▸ **Your objective**
Leave out every line before the one containing "clear Hl Hlast.", and set down that line and the rest through the end of the listing exactly.

Top of Dataset content

Ltac arm_close :=
  bools; subst; unfold saturating_add in *; try done;
  try (eexists; split; [by (eauto with rust || (econstructor; try done; eauto with rust; lia))|done]);
  try (split_and!; by try done).

Lemma apply_event_sound e m :
  arm_ok e m (apply_event e (RuntimePhase.from (runtime (state m))) (Event.cause e) m).
Proof.
  destruct m as [[[] [] l [au fw rtt n] g] j rs req];
    destruct e as [| | | | | | | | | | | | | | |g' [ek es em [] ec] att nr];
    unfold apply_event, arm_ok, core_of, with_core; simpl state;
    unfold on_start, on_stop, on_restart, on_config_changed, on_shutdown_complete, on_phase,
      on_listener_bound, on_listener_conflict, on_connecting, on_authenticating,
      on_authenticated, on_hop_authenticated, on_forward_ready, on_ping_succeeded,
      on_ping_failed, on_disconnected; open_monad; arm_cases; arm_close.
Qed.

Ltac goals_true :=
  repeat match goal with
  | |- context [bool_decide ?P] => rewrite (bool_decide_eq_true_2 P) by (done || lia)
  | |- context [bool_decide ?P] => rewrite (bool_decide_eq_false_2 P) by (done || lia)
  end.

Lemma apply_event_complete e m eff c' :
  rule (listener_required m) e (core_of m) eff c' ->
  apply_event e (RuntimePhase.from (runtime (state m))) (Event.cause e) m
  = (Ok (Effect eff), with_core c' m).
Proof.
  destruct m as [[d r l h g] j rs req]. unfold core_of. simpl. intros H.
  inversion H; subst; unfold apply_event, on_start, on_stop, on_restart, on_config_changed,
      on_shutdown_complete, on_phase,
      on_listener_bound, on_listener_conflict, on_connecting, on_authenticating,
      on_authenticated, on_hop_authenticated, on_forward_ready, on_ping_succeeded,
      on_ping_failed, on_disconnected; open_monad;
    repeat match goal with
    | r : RuntimeState.t |- _ => destruct r; simplify_eq/=
    | H : _ \/ _ |- _ => destruct H; simplify_eq/=
    end; try done;
    repeat (arm_step || eval_phase || simpl); unfold saturating_add; goals_true; done.
Qed.

(** ** The reducer against the rules *)

Lemma transition_spec now e m eff m' :
  transition now e m = (Ok (Applied eff), m') <->
  is_stale e m = false /\ exists c', rule (listener_required m) e (core_of m) eff c'
    /\ m' = advance now (Event.cause e) c' m.
Proof.
  unfold transition. open_monad. destruct (is_stale e m); [naive_solver|].
  split.
  - pose proof (apply_event_sound e m) as Ha. unfold arm_ok in Ha.
    destruct (apply_event e _ _ m) as [[[o|eff0]|err] m1]; intros ?; simplify_eq.
    + by destruct Ha as [? _].
    + destruct Ha as (c' & Hr & ->). eauto.
  - intros (_ & c' & Hr & ->). by rewrite (apply_event_complete _ _ _ _ Hr).
Qed.

(** C3: The reducer implements the lifecycle rules, in both directions: an event is
    applied with effect [eff] exactly when it is not stale and a rule allows
    it; the new state is the rule's, plus one journal entry that records the
    phases before and after, the cause and the generation. *)
Theorem transition_refines now e m eff m' :
  transition now e m = (Ok (Applied eff), m') <->
  is_stale e m = false /\ exists c', rule (listener_required m) e (core_of m) eff c'
    /\ m' = advance now (Event.cause e) c' m.
Proof. exact (transition_spec now e m eff m'). Qed.
(** ** The invariant *)

Definition phase_inv (req : bool) (c : core) : Prop :=
  let '(L d r l h g, rs) := c in
  match r with
  | RuntimeState.Stopped =>
      d = DesiredState.Stopped /\ l = idle_listener req /\ h = fresh_health /\ rs = false
  | RuntimeState.Stopping => h = fresh_health /\ rs = bool_decide (d = DesiredState.Running)
  | RuntimeState.Connecting hop total _ | RuntimeState.Authenticating hop total =>
      d = DesiredState.Running /\ rs = false /\ h = fresh_health /\ 1 <= hop <= total
  | RuntimeState.EstablishingForward =>
      d = DesiredState.Running /\ rs = false /\ authenticated h = true
      /\ forward_ready h = false /\ consecutive_ping_failures h = 0
  | RuntimeState.Starting _ =>
      d = DesiredState.Running /\ rs = false
      /\ authenticated h = forward_ready h /\ consecutive_ping_failures h = 0
  | RuntimeState.Healthy _ =>
      d = DesiredState.Running /\ rs = false
      /\ authenticated h = true /\ forward_ready h = true /\ consecutive_ping_failures h = 0
      /\ exists ms, last_rtt_ms h = Some ms /\ ms <= u32_max
  | RuntimeState.Degraded _ _ =>
      d = DesiredState.Running /\ rs = false
      /\ authenticated h = true /\ forward_ready h = true
      /\ 1 <= consecutive_ping_failures h <= 2
  | RuntimeState.Reconnecting _ _ _ =>
      d = DesiredState.Running /\ rs = false
      /\ authenticated h = false /\ forward_ready h = false
  | RuntimeState.Blocked _ => d = DesiredState.Running /\ rs = false
  | RuntimeState.Failed _ => False
  end.

Definition core_inv (req : bool) (c : core) : Prop :=
  phase_inv req c
  /\ (listener c.1 = ListenerState.NotRequired <-> req = false)
  /\ u64 (generation c.1).

(** The journal is a chain of phases that ends in the current one. *)
Definition journal_linked (j : list StateTransition) (p : RuntimePhase.t) : Prop :=
  (forall i a b, j !! i = Some a -> j !! S i = Some b -> tr_to a = tr_from b)
  /\ (forall a, last j = Some a -> tr_to a = p).

Record machine_inv (m : StateMachine) : Prop := {
  mi_core : core_inv (listener_required m) (core_of m);
  mi_bound : (length (journal m) <= JOURNAL_LIMIT)%nat;
  mi_linked : journal_linked (journal m) (RuntimePhase.from (runtime (state m)));
  mi_generations : Forall (fun t => tr_generation t <= generation (state m)) (journal m)
}.

Lemma core_inv_rule req e c eff c' : core_inv req c -> rule req e c eff c' -> core_inv req c'.
Proof.
  intros (Hp & Hl & Hg) Hr. unfold core_inv, u64 in *.
  destruct Hr; simpl in *;
    repeat match goal with
    | H : _ /\ _ |- _ => destruct H
    | H : _ \/ _ |- _ => destruct H
    | r : RuntimeState.t |- _ => destruct r; simplify_eq/=; try done
    | |- context [err_retryability ?e] => destruct (err_retryability e)
    end; subst;
    try destruct req; simpl in *; split_and!; try done; try lia; try naive_solver lia.
  all: try (by destruct d); unfold u8_max in *; lia.
Qed.

Lemma journal_linked_push p q j t cap :
  journal_linked j p -> tr_from t = p -> tr_to t = q ->
  journal_linked (push_bounded cap j t) q.
Proof.
  intros [Hl Hlast] Hf Ht. unfold push_bounded.
  assert (Hsub : journal_linked (if decide (length j = cap) then tail j else j) p).
  { case_decide; [|done]. destruct j as [|a j]; [done|]. split.
    - intros i x y Hx Hy. apply (Hl (S i)); done.
    - intros x Hx. apply Hlast. destruct j; [done|]. by rewrite last_cons_cons. }
  clear Hl Hlast. revert Hsub. generalize (if decide (length j = cap) then tail j else j).
  intros k [Hl Hlast]. split.
  - intros i a b Ha Hb. rewrite lookup_app in Ha, Hb.
    destruct (k !! i) eqn:Ei; simplify_eq/=.
    + destruct (k !! S i) eqn:Es; simplify_eq/=; [by eapply Hl|].
      assert (length k = S i) as Hlen.
      { apply lookup_ge_None in Es. apply lookup_lt_Some in Ei. lia. }
      rewrite Hlen, Nat.sub_diag in Hb. simplify_eq/=. apply Hlast.
      rewrite last_lookup, Hlen. done.
    + apply lookup_ge_None in Ei. rewrite lookup_ge_None_2 in Hb by lia.
      apply lookup_lt_Some in Hb. simpl in Hb. lia.
  - intros a. rewrite last_snoc. naive_solver.
Qed.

Bottom of Dataset content

▸ **Written solution**
  clear Hl Hlast. revert Hsub. generalize (if decide (length j = cap) then tail j else j).
  intros k [Hl Hlast]. split.
  - intros i a b Ha Hb. rewrite lookup_app in Ha, Hb.
    destruct (k !! i) eqn:Ei; simplify_eq/=.
    + destruct (k !! S i) eqn:Es; simplify_eq/=; [by eapply Hl|].
      assert (length k = S i) as Hlen.
      { apply lookup_ge_None in Es. apply lookup_lt_Some in Ei. lia. }
      rewrite Hlen, Nat.sub_diag in Hb. simplify_eq/=. apply Hlast.
      rewrite last_lookup, Hlen. done.
    + apply lookup_ge_None in Ei. rewrite lookup_ge_None_2 in Hb by lia.
      apply lookup_lt_Some in Hb. simpl in Hb. lia.
  - intros a. rewrite last_snoc. naive_solver.
Qed.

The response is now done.